Марьяна, пошатываясь, направилась в комнату. Стелила постель – матрас на полу полутораспальный вместил бы обеих.
– Ну и правильно кровать вышвырнула, – сказала Катя нетвердо. – Я бы тоже так. Прям из окна – ему на башку. Помнишь, как в фильме Альмодовара? Она ему чемодан сверху – ба-бах!
– На полотенце чистое. У нас воду горячую пока еще не отключили.
Лежа на кочевом спартанском ложе на чистых простынях, душных от лаванды, Катя, изогнувшись, смотрела в темное зеркало в изголовье.
– Здорово, вся комната отражается. Чужих не боишься?
– Кого? – спросила Марьяна, приподнимаясь на подушке.
– Чужих. Говорят, если ночью глянуть в зеркало – увидишь его. Чужого…
– А какой он?
– Разный. В зависимости от настроения – иногда жуткая образина. А иногда рыцарь бледный.
Марьяна вздохнула. Потом спросила:
– Как думаешь, говорить завтра вдове Авдюкова, что ее муж был в «Парусе» вместе со своей секретаршей?
– А ты думаешь, она этого не знает?
– Если она не знает – ей будет больно, – сказала Марьяна.

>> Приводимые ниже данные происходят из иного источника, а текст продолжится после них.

(** * Receipt-flow analytics: the in-memory query engine

    A shallow embedding of [backend/algorithms.py] (search, sort and
    aggregation over a list of receipt dictionaries) and of the two
    endpoints of [backend/main.py] that call it, from the rows read of
    the table of [backend/database.py] to the value returned, together
    with the properties its specification states.

    Conventions of the embedding.
    - A receipt is a Python [dict]: a finite map from field names to
      dynamically typed values ([gmap string value]).  A key bound to
      [None] and a key that is absent are different dictionaries; both
      read as [None] through [item.get(field)].
    - Python [float]s (and [int]s) are exact rationals [Q]; NaN and the
      infinities are not values of a receipt.  [round(x, 2)] is rounding
      of [100 * x] to the nearest integer, ties to even.
    - Python [str] is [string] (one character per byte).
    - Exceptions are explicit: a computation returns [Ok v] or
      [Raise e], and [try ... except ValueError] is a [match]. *)

From stdpp Require Import gmap strings sorting.
From Stdlib Require Import ZArith QArith Qround List Ascii String Bool Lia
  Permutation Sorted.
From Stdlib Require OrderedTypeEx.
Import ListNotations.

Local Open Scope string_scope.
Local Open Scope list_scope.
Local Open Scope Z_scope.

(** ** Exceptions *)

Inductive exn : Type :=
| TypeError
| ValueError
| AttributeError
| ZeroDivisionError
| KeyError
| IndexError
| StatisticsError
| RecursionError.

Inductive result (A : Type) : Type :=
| Ok (a : A)
| Raise (e : exn).

Arguments Ok {A} a.
Arguments Raise {A} e.

Definition bind {A B : Type} (c : result A) (k : A -> result B) : result B :=
  match c with
  | Ok a => k a
  | Raise e => Raise e
  end.

Notation "'let*' x := c 'in' k" := (bind c (fun x => k))
  (at level 10, x name, c at level 200, k at level 200).

Fixpoint mapM {A B : Type} (f : A -> result B) (l : list A) : result (list B) :=
  match l with
  | [] => Ok []
  | x :: xs => let* y := f x in let* ys := mapM f xs in Ok (y :: ys)
  end.

Definition raises {A : Type} (c : result A) : Prop := exists e, c = Raise e.

(** ** Calendar dates ([datetime.datetime]) *)

Record datetime : Type := mkdatetime {
  dt_year : Z;
  dt_month : Z;
  dt_day : Z;
  dt_micros : Z   (* time of day, in microseconds since midnight *)
}.

(** [datetime.min] *)
Definition datetime_min : datetime := mkdatetime 1 1 1 0.

Definition datetime_ltb (a b : datetime) : bool :=
  (dt_year a <? dt_year b)
  || ((dt_year a =? dt_year b)
      && ((dt_month a <? dt_month b)
          || ((dt_month a =? dt_month b)
              && ((dt_day a <? dt_day b)
                  || ((dt_day a =? dt_day b)
                      && (dt_micros a <? dt_micros b)))))).

Definition datetime_eqb (a b : datetime) : bool :=
  (dt_year a =? dt_year b) && (dt_month a =? dt_month b)
  && (dt_day a =? dt_day b) && (dt_micros a =? dt_micros b).

Definition is_leap (y : Z) : bool :=
  (y mod 4 =? 0) && (negb (y mod 100 =? 0) || (y mod 400 =? 0)).

Definition days_in_month (y m : Z) : Z :=
  if m =? 2 then (if is_leap y then 29 else 28)
  else if (m =? 4) || (m =? 6) || (m =? 9) || (m =? 11) then 30
  else 31.

(** The constructor [datetime(year, month, day)]: a [ValueError] (here
    [None]) outside [MINYEAR..MAXYEAR], [1..12] and the month's days. *)
Definition make_datetime (y m d : Z) : option datetime :=
  if (1 <=? y) && (y <=? 9999) && (1 <=? m) && (m <=? 12)
     && (1 <=? d) && (d <=? days_in_month y m)
  then Some (mkdatetime y m d 0)
  else None.

(** ** Strings *)

Definition code (c : ascii) : Z := Z.of_N (N_of_ascii c).

Definition is_digit (c : ascii) : bool := (48 <=? code c) && (code c <=? 57).

Definition digit_val (c : ascii) : Z := code c - 48.

Definition in_range (lo hi : ascii) (c : ascii) : bool :=
  (code lo <=? code c) && (code c <=? code hi).

(** [re.match(r'\d{4}-\d{2}-\d{2}', s)]: the pattern is matched at the
    start of [s]; what follows the tenth character is not looked at. *)
Definition date_shape_chars (cs : list ascii) : bool :=
  match cs with
  | y1 :: y2 :: y3 :: y4 :: s1 :: m1 :: m2 :: s2 :: d1 :: d2 :: _ =>
      is_digit y1 && is_digit y2 && is_digit y3 && is_digit y4
      && Ascii.eqb s1 "-" && is_digit m1 && is_digit m2
      && Ascii.eqb s2 "-" && is_digit d1 && is_digit d2
  | _ => false
  end.

Definition date_shape (s : string) : bool :=
  date_shape_chars (list_ascii_of_string s).

(** [%m] of [_strptime]: [1[0-2]|0[1-9]|[1-9]], followed by the ["-"] of
    the format; returns the month and the text after the dash. *)
Definition parse_month (cs : list ascii) : option (Z * list ascii) :=
  match cs with
  | m1 :: s :: r =>
      if Ascii.eqb s "-" then
        if in_range "1" "9" m1 then Some (digit_val m1, r) else None
      else
        match r with
        | s' :: r' =>
            if Ascii.eqb s' "-"
               && ((Ascii.eqb m1 "1" && in_range "0" "2" s)
                   || (Ascii.eqb m1 "0" && in_range "1" "9" s))
            then Some (10 * digit_val m1 + digit_val s, r')
            else None
        | [] => None
        end
  | _ => None
  end.

(** [%d] of [_strptime]: [3[0-1]|[1-2]\d|0[1-9]|[1-9]| [1-9]], which must
    reach the end of the text (else "unconverted data remains"). *)
Definition parse_day (cs : list ascii) : option Z :=
  match cs with
  | [d1] => if in_range "1" "9" d1 then Some (digit_val d1) else None
  | [d1; d2] =>
      if (Ascii.eqb d1 "3" && in_range "0" "1" d2)
         || (in_range "1" "2" d1 && is_digit d2)
         || (Ascii.eqb d1 "0" && in_range "1" "9" d2)
      then Some (10 * digit_val d1 + digit_val d2)
      else if Ascii.eqb d1 " " && in_range "1" "9" d2
      then Some (digit_val d2)
      else None
  | _ => None
  end.

(** [datetime.strptime(s, '%Y-%m-%d')]; [None] stands for [ValueError]. *)
Definition strptime (s : string) : option datetime :=
  match list_ascii_of_string s with
  | y1 :: y2 :: y3 :: y4 :: s1 :: rest =>
      if is_digit y1 && is_digit y2 && is_digit y3 && is_digit y4
         && Ascii.eqb s1 "-"
      then
        match parse_month rest with
        | Some (m, rest') =>
            match parse_day rest' with
            | Some d =>
                make_datetime
                  (1000 * digit_val y1 + 100 * digit_val y2
                   + 10 * digit_val y3 + digit_val y4) m d
            | None => None
            end
        | None => None
        end
      else None
  | _ => None
  end.

(** ASCII [str.lower()]. *)
Definition lower_char (c : ascii) : ascii :=
  if in_range "A" "Z" c then ascii_of_N (N_of_ascii c + 32) else c.

Fixpoint lower (s : string) : string :=
  match s with
  | EmptyString => EmptyString
  | String c s' => String (lower_char c) (lower s')
  end.

(** [needle in hay], also [hay.find(needle) != -1]. *)
Fixpoint contains (needle hay : string) : bool :=
  String.prefix needle hay
  || match hay with
     | EmptyString => false
     | String _ hay' => contains needle hay'
     end.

– А если она знает, мы не откроем ей Америки, – Катя закрыла глаза. – Интересно, как же все-таки попала в двести второй номер эта чертова бутылка с уксусной эссенцией?
– А вот это и есть то главное, что нам предстоит для начала узнать.
– Ну, в добрый путь, – провозгласила Катя и уснула.
Было темно. В тусклое зеркало в изголовье никто не решался смотреть до самого утра.